Testing for normality in categorical data

Nancy Felix
Hello
I have data that are categorical both independent variable and dependent as
well having levels more than 3. How can i check the normality of my data?

I have tried the example given of Shapiro-Wilk for levels of factors

data
summary(chickwts)

## linear model and ANOVA
fm <- lm(weight ~ feed, data = chickwts)
anova(fm)

## QQ plot for residuals + Shapiro-Wilk test
shapiro.test(residuals(fm))

## separate tests for all groups of observations
## (with some formatting)
do.call("rbind", with(chickwts, tapply(weight, feed,
   function(x) unlist(shapiro.test(x)[c("statistic", "p.value")]))))

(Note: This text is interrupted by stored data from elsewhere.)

Definition to_session (h : Z) (s : PipeState) : PipeState := set_pc (AtSession h) (set_connected true s).

(** One step of [PipeThread]; [None] where the answer is not one of the call,
    or the mutex is taken. *)
Definition thread_turn (a : PipeAnswer) (s : PipeState) : option PipeState :=
  match pipe_pc s, a with
  | AtLoop, _ => Some (set_pc (if m_running s then AtCreate else Ended) s)
  | AtCreate, Created h =>
      if is_open h s then None else Some (set_pc (AtSwap h) (set_open (h :: open_handles s) s))
  | AtCreate, Failed => Some (set_pc AtLoop (set_first false s))
  | AtSwap h, _ =>
      if mutex_free s then Some (set_pc (AtRetire h (m_hPipe s)) (set_hPipe (Some h) s)) else None
  | AtRetire h old, _ =>
      let s := match old with
               | Some o => CloseHandle o (on_handle o (UseHandle o) s)
               | None => s
               end in
      Some (set_pc (AtConnect h) (set_ready true (set_first false s)))
  | AtConnect h, Pending => Some (set_pc (Connecting h) (on_handle h (UseHandle h) s))
  | AtConnect h, Connected => Some (to_session h (on_handle h (UseHandle h) s))
  | AtConnect h, Failed => Some (set_pc (AtClear h false) (on_handle h (UseHandle h) s))
  | Connecting h, Connected => Some (to_session h s)
  | AtSession h, _ => Some (set_pc (if m_running s then AtRead h else AtLeave h) s)
  | AtRead h, Pending => Some (set_pc (Reading h) (on_handle h (UseHandle h) s))
  | AtRead h, Message ok => Some (set_pc (AtReply h ok) (on_handle h (UseHandle h) s))
  | AtRead h, Failed => Some (set_pc (AtLeave h) (on_handle h (UseHandle h) s))
  | Reading h, Message ok => Some (set_pc (AtReply h ok) s)
  | Reading h, Failed => Some (set_pc (AtLeave h) s)
  | AtReply h true, _ =>
      if mutex_free s then
        if holds h s then Some (set_pc (Replying h) (set_mutex ByThread (on_handle h (UseHandle h) s)))
        else Some (set_pc (AtSession h) s)
      else None
  | AtReply h false, _ => Some (set_pc (AtSession h) (on_handle h (UseHandle h) s))
  | Replying h, Written => Some (set_pc (AtSession h) (set_mutex Free s))
  | AtLeave h, _ => Some (set_pc (AtClear h true) (set_connected false s))
  | AtClear h served, _ =>
      if mutex_free s
      then Some (set_pc (AtDrop h served) (if holds h s then set_hPipe None s else s))
      else None
  | AtDrop h served, _ =>
      let s := CloseHandle h (on_handle h (UseHandle h) s) in
      Some (set_pc AtLoop (if served then set_first true s else set_connected false s))
  | _, _ => None
  end.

But ended up with Error message that x should be numeric and more comments
see below.
Hope to get some help on this

Thanks,
Nancy

## linear model and ANOVA
> fm <- lm(retaliation ~ occupation, data = kazi)
Warning messages:
1: In model.response(mf, "numeric") :
  using type = "numeric" with a factor response will be ignored
2: In Ops.factor(y, z$residuals) : ‘-’ not meaningful for factors
> anova(fm)
Error in if (ssr < 1e-10 * mss) warning("ANOVA F-tests on an essentially
perfect fit are unreliable") :
  missing value where TRUE/FALSE needed
In addition: Warning message:
In Ops.factor(object$residuals, 2) : ‘^’ not meaningful for factors
> ## QQ plot for residuals + Shapiro-Wilk test
> shapiro.test(residuals(fm))
Error in class(y) <- oldClass(x) :
  adding class "factor" to an invalid object
> ## separate tests for all groups of observations
> ## (with some formatting)
> do.call("rbind", with(kazi, tapply(retaliation, occupation,
+                                        function(x)
unlist(shapiro.test(x)[c("statistic", "p.value")]))))

        [[alternative HTML version deleted]]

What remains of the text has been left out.